Monday, February 14, 2011

An Open Letter to Kathleen Sibelius, Secretary HHS

Kathleen SebeliusImage via Wikipedia

Dear Madame Secretary Sibelius,

I am writing to you today in desperation.  I am convinced that unless the United States follows a path other than its current one, we will face an onslaught of Superbugs with no new antibiotics to fight the battle and protect our citizens.  I address my concerns to you in particular because the FDA, working under your aegis, is leading us to an untenable situation and they are not changing course.

I feel like I have tried everything.  I have written letters to prestigious medical journals, I speak with the FDA Office of Anti-infectives and Opthalmology on a regular basis, I published a book on the antibiotic problem last year, I write a blog and I speak at various forums.  I was a participant in the whitepaper published in 2004 by the Infectious Diseases Society of America entitled Bad Bugs, No Drugs where we warned of the public health threat and suggested a variety of pragmatic approaches to avoid the worst.  And I have not been alone in this effort.  Yet all this work has been to no avail.

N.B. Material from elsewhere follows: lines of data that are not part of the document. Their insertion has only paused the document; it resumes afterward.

(* ===== verification/Prelude.v ===== *)
(** * The federated ingress controller

    This library models the federated ingress controller of Kubernetes: the program in
    [src/cmd/ingresscontroller], its packages under [src/pkg], and the parts of the vendored
    federation and client libraries that carry its logic.  A federated ingress is an ingress
    of the federation's API server; the program brings it to the member clusters, publishes
    the load balancers the clusters give it, and makes DNS records for them.

    ** The program and how its parts work together

    Two controllers run in one process.

    The ingress controller ([pkg/controller/ingress/ingress_controller.go]) watches federated
    ingresses, the clusters of the federation, and the ingresses and UID config maps of every
    ready cluster.  An event becomes a request in one of three delaying queues; a handler
    takes the request when it is due, looks at the caches of the informers, and calls the API
    servers.  It creates, updates and deletes the ingress in the clusters, elects a first
    cluster that gets the global static IP, copies that IP and the load balancer status back
    to the federated ingress, gives all clusters one ingress UID, and writes the load
    balancer status of every cluster into the annotation
    [kubernetes.io/ingress.global-ingress-lb-status].

    The DNS controller ([pkg/controller/ingress/dns/dns.go]) watches federated ingresses too.
    A worker takes each from a work queue, reads the annotation, and makes sure that three
    names per cluster (zone, region, federation) hold the addresses of their level, through
    the pluggable DNS provider interface.  One provider, DynDNS, belongs to the repository.

    ** Files and what they model

    Values and libraries of Go:
    - [Prelude.v]: errors, results, panics ([outcome]), stateful code ([M]) with its loops
      and rules, the hint databases [go] and [go_rw], generic lemmas.
    - [GoStrings.v], [GoNet.v], [Json.v], [Md5.v]: [strings] and [strconv], [net.ParseIP],
      [encoding/json], and [md5.Sum] with [getProviderUid] of [ingress_controller.go].
    - [KubeTypes.v]: API objects, [util/meta.go] of the federation, Go maps and the order in
      which they are visited ([GoMapOrder]).

    The annotation between the two controllers:
    - [LbStatus.v]: [BuildGlobalLbStatusAnnotation] and [parseGlobalLbStatusAnnotation].

    DNS:
    - [DnsProvider.v]: [dnsprovider/dns.go] as classes; [ZoneLaws] is the contract of its
      comments, and [MemZone] a zone in memory that satisfies it.
    - [Dyndns.v], [DynStubs.v], [Dynect.v]: the provider of
      [pkg/dnsprovider/providers/dyndns], its test doubles, and its REST client.
    - [DnsUtil.v]: [pkg/controller/util/dns.go].
    - [WorkQueue.v]: [client-go/util/workqueue/queue.go].
    - [Informer.v]: [client-go/tools/cache], the store of an informer and its queue of
      changes ([delta_fifo.go]), as [NewInformer] puts them together.
    - [IngressDns.v]: [dns.go], its operations and its worker; [Handlers.v]: the event
      handlers of [util/handlers.go]; [DnsRunner.v]: [dnsControllerRun], with the informer,
      the queue and the workers as a step relation; [DnsFeed.v]: the same fed by an
      informer.
    - [IngressDnsFacts.v], [IngressDnsProcess.v], [DyndnsFacts.v], [DyndnsService.v],
      [DynectFacts.v]: theorems.

    Ingresses in the clusters:
    - [ClusterSelector.v]: [util/clusterselector], with labels and their syntax.
    - [FedInformer.v], [Updater.v], [Deletion.v], [Backoff.v], [Deliverer.v]: the federated
      informer (the stores; [Federation.v] has the informers too, and refines it), the
      federated updater, the deletion helper and finalizers, the back-off
      manager, and the delaying deliverer with [container/heap]; [Channels.v]: the
      deliverer's goroutine and its bounded channels.
    - [IngressController.v]: the state of the controller, the requests it makes, and
      [reconcileIngress]; [ConfigMaps.v]: UIDs and config maps; [Wiring.v]:
      [NewIngressController] and [Run], events and handlers as a step relation in which a
      handler may run at any time for any request made; [Requests.v]: what code requests;
      [Agreement.v]: along which histories the clusters agree on one UID;
      [Stalls.v]: what follows from a missed deletion of a cluster; [Forgotten.v]: what
      becomes of a cluster whose UID could not be set;
      [Machine.v]: the same program with its goroutines, its channels and its informer on
      federated ingresses, which refines the relation of [Wiring.v]; [Program.v]: with the
      informers on the clusters and their ingresses too ([Federation.v]), which refines the
      machine.
    - [Cloud.v]: API servers in memory, an instance of the class [Kubernetes].
    - [IngressControllerFacts.v], [Settling.v], [ConfigMapsFacts.v]: theorems.

    The whole:
    - [CommandLine.v]: [pflag], which reads the command line, and the flags of [glog];
      [Startup.v]: [main.go], command-line options, the registry of DNS providers, starting
      the controllers; [EndToEnd.v]: from load balancers to DNS records.

    A definition has the name of the function or type it models where it can; a struct is a
    [Record] with the struct's field names, an enumeration or a sum an [Inductive] type, and
    the doc comment of a definition names the Go function when the names differ.

    ** State and errors

    A function that may fail returns [result], or [option error] for a Go function that
    returns only an [error].  A function with effects is in [M St], a state transformer that
    ends in a value or a panic and keeps the writes made before a panic.  Each component's
    operations work on its own [Record]: [federatedInformerImpl] with the cluster store and
    the target informers, [Backoff] with its entries, [delivererHeap] with the heap and the
    positions of the keys, [DelayingDeliverer] with the heap, the channels and the place where
    its goroutine is, [DeltaFIFO] with the deltas and the order of their keys, [Type_] with the
    queue and the sets of dirty and processed items.
    [IngressController] puts them together with [apis], the world behind the API servers,
    which the class [Kubernetes] gives operations on.  What a component relies on is a class:
    [Kubernetes], [FedClusters], [ZoneRrsets], [ProviderZones], [DynDNSAPI], [GoDynectAPI],
    [Resolver], [FederatedUpdater].  Their laws are classes of their own ([ZoneLaws],
    [MemberLaws], [ClusterLaws], [DynLaws], [StableClusters]), assumed only by the theorems that need
    them; each has an instance, on which the witnesses run.

    What Go leaves open is a parameter that the theorems quantify over: the order of [range]
    over a map ([GoMapOrder], [MapOrder], [RangeOrder]), of [sort.Slice] among equals
    ([SliceSort]), of the goroutines of an update and of their answers ([Schedule]), of
    events, handlers and goroutines ([sys_step], [machine_step], [pchoice], [dns_step], [uid_step],
    [moves] of the deliverer).  The
    clock is read through [Now] or is an argument.  Durations are [int64] nanoseconds with
    wrap-around ([wrap64]).

    Objects are values.  The one place where the program writes to a shared object, the
    config map in the informer's cache, is modelled as a write to the cache.

    ** What the theorems show

    - The whole way: [EndToEnd.status_reaches_dns]: the addresses that the ready clusters
      report end up in the DNS names of zone, region and federation.
    - DNS records: one call of [EnsureDNSRrsets] ([EnsureDNSRrsets_correct], [_refines],
      [_idempotent]), one cluster ([ensureDNSRecords_correct], [getHealthyEndpoints_levels],
      [ensureDNSRecords_order_irrelevant], [ensureDNSRecords_deleted]), all clusters of an
      ingress ([process_correct]), all ingresses in any interleaving ([dns_catches_up]);
      from the API server on ([dns_follows_server]);
      termination without a panic ([worker_finishes]); the queue ([queue_exclusive],
      [queue_no_loss]); the choice of the zone ([GetDNSZone_longest]).
    - DynDNS: what its record sets keep ([Rrsets_New_roundtrip]), what is sent and when
      ([Apply_in_order]), what [EnsureDNSRrsets] leaves with any
      service that does what its calls say, also when reads fail
      ([EnsureDNSRrsets_dyndns_addresses], [EnsureDNSRrsets_dyndns_cname]), which record is deleted ([GetRecordID_finds]).
    - Reconciling an ingress: one review brings it to the clusters
      ([reconcileIngress_converges]), it is looked at again ([reconcileIngress_redelivers]),
      the plan is exact and creation waits for the first cluster ([plan_exact]), which
      updates settle ([update_settles]), the reviews that write to the federated ingress end
      ([reviews_settle]), what is published ([status_published]), to which clusters an
      ingress goes ([SendToCluster_means]).
    - Deletion: [deletion_gate], [EnsureFinalizers_ensures].
    - Updates of clusters in any order of goroutines: [Update_applies].
    - UIDs: the clusters agree on one, as long as the cache shows it when one is given
      ([uid_agreement]), [configmap_update], and what failures leave behind
      ([failed_update_forgotten], [unset_uid_forgotten]).
    - The controller as a system: its invariant over every history of events
      ([controller_invariant]), the reviews that a cluster change asks for, and when
      ([cluster_change_reviews]),
      the informers follow the clusters ([informers_follow_clusters]) unless a deletion is
      missed, which stops the controller ([missed_cluster_deletion_stalls]), and what that
      says holds of informers fed by reflectors ([federation_refines]); every request is
      delivered in time ([requests_served], [deliver_exactly_due], [update_keeps_earliest]),
      delays stay within bounds and do not overflow ([backoff_bounded], [backoff_doubles]).
    - Informers: the store catches up with what was read of the server
      ([informer_catches_up]), the handler is told exactly how it came about
      ([handler_told_everything]), and [HasSynced] means that the first list is through
      ([HasSynced_after_list]).
    - Goroutines and channels: the machine refines the system, so that what holds of every
      history of events holds of it ([machine_refines_system]), and the program with its
      informers refines the machine ([program_refines_machine]): a review waits until the
      first lists have been handled ([reviews_wait_for_lists]), and every change of an ingress
      in a cluster leads to a review, ten seconds later ([member_changes_reviewed]); no
      request is lost or handled early ([no_request_lost]); in every run of a deliverer
      everything is served or still under way, the moves are bounded and one is possible while
      anything is under way ([deliverer_live]); but the handlers of the controller also send, and may wait for a
      deliverer that waits for them ([ingress_queue_deadlocks]).
    - Start-up: [startup_dyndns].

    Every theorem with hypotheses has a witness in the [...Examples] module at the end of its
    file: the theorem applied to concrete values.  The examples there also show behaviour
    that is not as intended, such as [stale_address_kept], [lost_cluster_keeps_records],
    [last_cluster_wins], [recreated_overwritten], [unready_master_two_uids],
    [stale_cache_two_masters],
    [nil_data_panics], [missed_deletion_panics], [deletion_missed], [recreated_object_lost]
    and [deleted_object_stays].

    ** Fuel and bounds

    [parse_value] of [Json.v] recurses through brackets with fuel; [parse_fuel_enough] shows that the
    fuel [Unmarshal] gives it (twice the length of the text) never runs out, and [Unmarshal_print]
    that printed values are read back.  The loops [up], [down] and [deliver] of the heap have the size
    of the heap (or one more) as fuel, and [Deliverer.v] shows that they finish with it;
    [None] stands for an index out of range, which the theorems exclude.  [IngressDns.worker]
    is given a number of turns; [worker_finishes] shows that one more than the length of the
    queue is enough.  The capacities of the channels are those of the code, 100 and 1000.
    [deliverer_live] bounds the moves of a run by
    a potential that each of them lowers.  Everything else is structural.

    ** Not modelled

    Generated clients and the calls by which reflectors list and watch the API servers: what
    they bring is the argument of the operations of an informer.  The informers in the clusters
    and on the clusters ([Federation.v]) are part of [Program.v] for ingresses; those for
    config maps are not, since the controller writes into their caches, and their events come
    from any goroutine, in any order.  [clientcmd] and [gcfg],
    whose results are arguments, the flags that linked libraries register (an argument too), and the third-party go-dynect client behind [DynDNSAPI].
    The other DNS providers of the vendored federation code (AWS, Google, CoreDNS), which
    [cmd/ingresscontroller/plugins.go] links in.  Events for users, logging and metrics,
    which do not change what the program does.  Stopping the goroutines, and the interleaving
    inside a handler of the ingress controller: its effects are one step, and its requests are
    sent after it, one by one.  Deep copies, which give equal values, and the error of
    [meta.Accessor], which API objects do not have. *)

From stdpp Require Export base list gmap sets strings sorting.
From Stdlib Require Export ZArith Lia.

The FDA has listed its accomplishments in antibiotic development in testimony by Dr. Janet Woodcock to Congress last year.  They note that they have now published a series of guidance documents clearly laying out a pathway for industry to develop needed antibiotics.  Unfortunately, most of those guidances call for a pathway that is quite simply infeasible or irrelevant to the clinicians treating the infections in question.  For example, the most recent guidance relates to registering drugs for the treatment of pneumonia acquired in hospitals.  This is a very serious infection and there is a desperate need for new antibiotics to treat these infections since many of the bacteria responsible are antibiotic-resistant. But the guidance specifies the size of clinical trials required for registration and this trial size is not achievable in today’s world- or at least not without spending hundreds of millions of dollars and running the trials for 5 years or longer. For an antibiotic that will never earn the return that a drug like Lipitor will, these trials just do not make sense.  This seems incredible to me since I know how much time and effort is required for the agency to publish these guidance documents.  Why would they promulgate infeasible or irrelevant requirements?  The charitable answer is that the FDA is so far removed from both clinical practice and from the industry it regulates that it no longer understands what is feasible and what is not.

While a number of factors contribute to our current lack of antibiotics in the pipeline, the FDA stance is the factor most readily reversed.  The FDA roadblock can only serve to further dissuade companies from working in the area. There has been a continual loss of large pharmaceutical companies working in antibiotics. Pfizer is the latest departure. Since large companies are the main resource for small companies to fund expensive late-stage clinical trials, the loss of large companies leads to an investment climate for small companies working on antibiotics that is going from bad to worse.

One of the solutions proposed to the problem has been to provide incentives to both industry and government to discover and develop new antibiotics.  But this will be throwing good money after bad if there is no way the new antibiotic can be approved in the US. We might just end up supplementing research that will ultimately benefit other countries but not our own.

The FDA stands alone in the world.  With few exceptions, no other countries are following the FDA’s lead here.  Notably, the FDA’s sister regulatory agency in Europe has declared that developing antibiotics active against resistant pathogens is their highest priority.  The FDA has made no such commitment – quite the opposite it seems.

I am at a loss to explain the FDA’s lurch into Neverland as far as antibiotics are concerned.  I can only assume that it is partly a response to political pressure to further distance themselves from industry and to increase their standards for both efficacy and safety.  But I consider that a lack of new antibiotics is also a serious safety issue – a fact that the FDA and their congressional critics appear to be ignoring.

In a recent speech entitled, “The FDA and Antibiotics - The Road to Global Irrelevance”, I suggested that we hit the reset button.  The FDA needs to start over.  Because I believe they are no longer competent to find their way, I ask you, Madame Secretary, to organize a task force reporting to you that will help them recover their bearings. Please let me know if I can be of any help.